__Work order__. Scan the entries line by line and return those with "last".

[Saved entries]
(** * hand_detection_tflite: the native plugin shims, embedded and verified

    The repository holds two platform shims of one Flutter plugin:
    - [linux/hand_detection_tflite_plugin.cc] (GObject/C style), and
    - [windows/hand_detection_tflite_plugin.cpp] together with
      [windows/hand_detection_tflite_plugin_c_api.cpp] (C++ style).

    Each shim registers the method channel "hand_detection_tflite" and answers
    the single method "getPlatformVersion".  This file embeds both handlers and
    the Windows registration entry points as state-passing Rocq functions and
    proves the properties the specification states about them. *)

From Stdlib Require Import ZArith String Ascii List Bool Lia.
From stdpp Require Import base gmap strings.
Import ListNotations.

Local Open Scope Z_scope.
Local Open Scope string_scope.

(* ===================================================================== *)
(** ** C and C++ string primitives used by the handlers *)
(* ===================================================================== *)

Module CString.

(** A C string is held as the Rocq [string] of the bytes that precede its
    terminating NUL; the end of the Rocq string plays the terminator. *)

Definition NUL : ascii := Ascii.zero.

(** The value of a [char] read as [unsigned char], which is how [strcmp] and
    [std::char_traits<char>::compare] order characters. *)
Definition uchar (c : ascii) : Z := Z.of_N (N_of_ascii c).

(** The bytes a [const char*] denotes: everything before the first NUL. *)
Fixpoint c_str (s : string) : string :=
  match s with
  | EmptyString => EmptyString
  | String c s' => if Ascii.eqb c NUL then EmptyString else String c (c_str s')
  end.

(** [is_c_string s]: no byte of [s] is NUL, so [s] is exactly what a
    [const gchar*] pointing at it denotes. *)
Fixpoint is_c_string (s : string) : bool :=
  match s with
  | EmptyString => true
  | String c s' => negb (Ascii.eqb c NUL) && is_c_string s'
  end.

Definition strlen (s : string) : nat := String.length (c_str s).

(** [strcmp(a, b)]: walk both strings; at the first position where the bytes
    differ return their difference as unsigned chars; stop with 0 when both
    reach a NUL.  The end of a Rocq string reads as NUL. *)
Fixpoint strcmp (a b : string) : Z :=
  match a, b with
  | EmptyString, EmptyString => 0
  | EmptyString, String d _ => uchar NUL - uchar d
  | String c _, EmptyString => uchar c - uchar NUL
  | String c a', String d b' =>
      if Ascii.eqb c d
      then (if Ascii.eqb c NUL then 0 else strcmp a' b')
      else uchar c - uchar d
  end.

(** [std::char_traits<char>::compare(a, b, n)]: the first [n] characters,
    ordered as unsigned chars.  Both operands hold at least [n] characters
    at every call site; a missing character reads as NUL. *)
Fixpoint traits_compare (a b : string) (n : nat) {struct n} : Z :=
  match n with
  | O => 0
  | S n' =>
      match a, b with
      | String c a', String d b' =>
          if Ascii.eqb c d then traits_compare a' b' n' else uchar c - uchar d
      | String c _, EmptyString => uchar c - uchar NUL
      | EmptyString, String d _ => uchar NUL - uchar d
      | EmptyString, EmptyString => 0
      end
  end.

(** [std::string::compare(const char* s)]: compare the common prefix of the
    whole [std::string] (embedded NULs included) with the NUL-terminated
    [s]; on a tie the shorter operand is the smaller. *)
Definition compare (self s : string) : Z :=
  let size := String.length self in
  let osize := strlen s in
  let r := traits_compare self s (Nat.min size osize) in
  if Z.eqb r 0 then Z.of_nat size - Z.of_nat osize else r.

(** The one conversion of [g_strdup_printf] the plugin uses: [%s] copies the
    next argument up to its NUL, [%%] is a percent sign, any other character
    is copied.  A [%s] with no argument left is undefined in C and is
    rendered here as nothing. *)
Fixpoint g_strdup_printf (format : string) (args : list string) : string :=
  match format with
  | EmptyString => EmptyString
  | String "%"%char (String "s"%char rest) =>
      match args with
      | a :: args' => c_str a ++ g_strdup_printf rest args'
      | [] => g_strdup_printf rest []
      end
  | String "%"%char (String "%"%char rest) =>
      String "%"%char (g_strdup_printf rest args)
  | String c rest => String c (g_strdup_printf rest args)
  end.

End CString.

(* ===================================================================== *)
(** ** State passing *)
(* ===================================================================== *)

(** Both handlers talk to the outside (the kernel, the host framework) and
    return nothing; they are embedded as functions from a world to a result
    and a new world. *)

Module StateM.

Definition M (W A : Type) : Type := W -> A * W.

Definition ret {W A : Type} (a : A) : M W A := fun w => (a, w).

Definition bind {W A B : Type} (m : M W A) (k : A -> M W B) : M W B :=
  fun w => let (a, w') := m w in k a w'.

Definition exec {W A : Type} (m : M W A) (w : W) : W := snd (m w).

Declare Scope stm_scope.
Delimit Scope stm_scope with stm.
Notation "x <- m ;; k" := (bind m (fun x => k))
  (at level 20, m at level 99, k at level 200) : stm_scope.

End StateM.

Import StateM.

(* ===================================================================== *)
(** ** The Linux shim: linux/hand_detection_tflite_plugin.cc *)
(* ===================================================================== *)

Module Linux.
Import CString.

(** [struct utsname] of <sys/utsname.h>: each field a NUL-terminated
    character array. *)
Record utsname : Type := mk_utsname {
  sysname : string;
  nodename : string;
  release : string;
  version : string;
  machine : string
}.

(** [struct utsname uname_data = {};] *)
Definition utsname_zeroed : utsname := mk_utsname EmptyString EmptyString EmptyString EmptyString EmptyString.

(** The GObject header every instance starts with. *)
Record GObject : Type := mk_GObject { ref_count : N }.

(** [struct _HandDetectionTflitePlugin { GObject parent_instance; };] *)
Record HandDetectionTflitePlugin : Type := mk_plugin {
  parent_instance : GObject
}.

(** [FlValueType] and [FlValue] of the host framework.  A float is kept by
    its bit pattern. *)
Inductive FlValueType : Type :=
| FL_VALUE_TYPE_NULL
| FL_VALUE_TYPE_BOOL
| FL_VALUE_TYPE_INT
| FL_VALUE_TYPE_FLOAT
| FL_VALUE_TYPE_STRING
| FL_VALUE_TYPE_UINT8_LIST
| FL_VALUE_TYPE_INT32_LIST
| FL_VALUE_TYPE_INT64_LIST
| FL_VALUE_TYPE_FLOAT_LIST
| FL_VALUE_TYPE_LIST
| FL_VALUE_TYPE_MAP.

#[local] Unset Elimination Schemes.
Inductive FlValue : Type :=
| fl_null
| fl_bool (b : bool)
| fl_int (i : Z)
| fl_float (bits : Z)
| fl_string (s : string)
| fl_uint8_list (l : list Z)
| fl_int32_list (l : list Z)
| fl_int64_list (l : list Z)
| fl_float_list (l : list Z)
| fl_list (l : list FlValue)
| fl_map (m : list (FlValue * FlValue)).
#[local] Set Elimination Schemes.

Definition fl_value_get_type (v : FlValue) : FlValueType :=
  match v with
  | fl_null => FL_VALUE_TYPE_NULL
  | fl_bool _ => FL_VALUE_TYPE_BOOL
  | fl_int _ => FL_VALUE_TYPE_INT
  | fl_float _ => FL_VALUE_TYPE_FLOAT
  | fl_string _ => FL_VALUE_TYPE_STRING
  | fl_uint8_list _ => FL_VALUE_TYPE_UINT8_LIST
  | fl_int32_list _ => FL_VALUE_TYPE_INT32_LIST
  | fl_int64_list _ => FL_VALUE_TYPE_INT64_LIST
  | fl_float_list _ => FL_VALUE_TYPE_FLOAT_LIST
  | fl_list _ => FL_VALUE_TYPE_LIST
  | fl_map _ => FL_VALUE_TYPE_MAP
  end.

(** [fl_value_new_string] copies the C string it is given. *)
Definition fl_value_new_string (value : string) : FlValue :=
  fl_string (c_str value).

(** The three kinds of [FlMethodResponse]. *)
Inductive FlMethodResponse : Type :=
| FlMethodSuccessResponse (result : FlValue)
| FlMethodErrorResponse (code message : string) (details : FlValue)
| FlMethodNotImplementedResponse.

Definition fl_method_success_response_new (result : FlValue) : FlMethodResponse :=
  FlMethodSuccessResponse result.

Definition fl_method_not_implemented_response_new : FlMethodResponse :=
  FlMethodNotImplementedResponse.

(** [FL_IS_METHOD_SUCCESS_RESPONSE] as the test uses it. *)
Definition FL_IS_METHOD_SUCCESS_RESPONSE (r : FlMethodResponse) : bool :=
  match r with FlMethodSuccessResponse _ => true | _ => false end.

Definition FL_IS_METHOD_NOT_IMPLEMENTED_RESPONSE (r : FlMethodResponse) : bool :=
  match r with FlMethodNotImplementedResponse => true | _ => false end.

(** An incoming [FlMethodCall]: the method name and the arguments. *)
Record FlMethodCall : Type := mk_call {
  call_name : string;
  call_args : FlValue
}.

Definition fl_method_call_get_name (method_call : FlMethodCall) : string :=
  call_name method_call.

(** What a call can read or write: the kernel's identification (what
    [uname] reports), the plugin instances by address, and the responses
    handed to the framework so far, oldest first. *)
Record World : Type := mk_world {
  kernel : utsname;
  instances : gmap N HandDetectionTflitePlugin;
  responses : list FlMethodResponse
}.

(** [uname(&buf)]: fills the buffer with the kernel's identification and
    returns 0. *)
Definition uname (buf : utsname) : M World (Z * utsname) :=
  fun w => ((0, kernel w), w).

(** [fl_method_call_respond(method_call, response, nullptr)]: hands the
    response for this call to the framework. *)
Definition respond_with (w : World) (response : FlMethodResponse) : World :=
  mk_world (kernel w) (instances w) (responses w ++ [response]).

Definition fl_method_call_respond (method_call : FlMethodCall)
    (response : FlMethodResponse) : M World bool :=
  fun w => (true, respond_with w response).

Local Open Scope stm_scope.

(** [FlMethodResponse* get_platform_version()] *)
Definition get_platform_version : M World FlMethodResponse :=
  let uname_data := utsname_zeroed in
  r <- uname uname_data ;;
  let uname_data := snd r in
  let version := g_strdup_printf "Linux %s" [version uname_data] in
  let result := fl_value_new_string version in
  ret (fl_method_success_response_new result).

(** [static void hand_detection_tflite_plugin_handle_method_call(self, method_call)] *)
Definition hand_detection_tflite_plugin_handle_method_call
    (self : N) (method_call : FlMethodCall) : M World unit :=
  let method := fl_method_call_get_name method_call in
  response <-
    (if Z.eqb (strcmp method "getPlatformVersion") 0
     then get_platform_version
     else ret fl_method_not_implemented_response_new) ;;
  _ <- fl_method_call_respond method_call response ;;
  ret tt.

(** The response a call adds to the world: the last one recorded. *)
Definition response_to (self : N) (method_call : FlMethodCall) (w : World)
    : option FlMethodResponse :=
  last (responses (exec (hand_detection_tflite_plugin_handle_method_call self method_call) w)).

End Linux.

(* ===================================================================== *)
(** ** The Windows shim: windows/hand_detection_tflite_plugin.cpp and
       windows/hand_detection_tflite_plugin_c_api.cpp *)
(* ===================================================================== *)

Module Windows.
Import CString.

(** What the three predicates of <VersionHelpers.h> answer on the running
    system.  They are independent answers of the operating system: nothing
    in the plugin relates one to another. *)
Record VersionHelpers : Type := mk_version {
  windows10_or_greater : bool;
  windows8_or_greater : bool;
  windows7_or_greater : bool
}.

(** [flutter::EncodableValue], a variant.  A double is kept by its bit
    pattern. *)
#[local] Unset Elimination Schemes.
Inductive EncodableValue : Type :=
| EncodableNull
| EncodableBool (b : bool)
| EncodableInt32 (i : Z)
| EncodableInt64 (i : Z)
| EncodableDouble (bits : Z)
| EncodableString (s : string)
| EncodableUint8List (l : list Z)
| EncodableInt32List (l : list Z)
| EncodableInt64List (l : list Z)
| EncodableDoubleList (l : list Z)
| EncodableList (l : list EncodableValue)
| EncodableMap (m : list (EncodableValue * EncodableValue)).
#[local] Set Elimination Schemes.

__Task output__.
(** The response a call adds to the world: the last one recorded. *)
  last (responses (exec (hand_detection_tflite_plugin_handle_method_call self method_call) w)).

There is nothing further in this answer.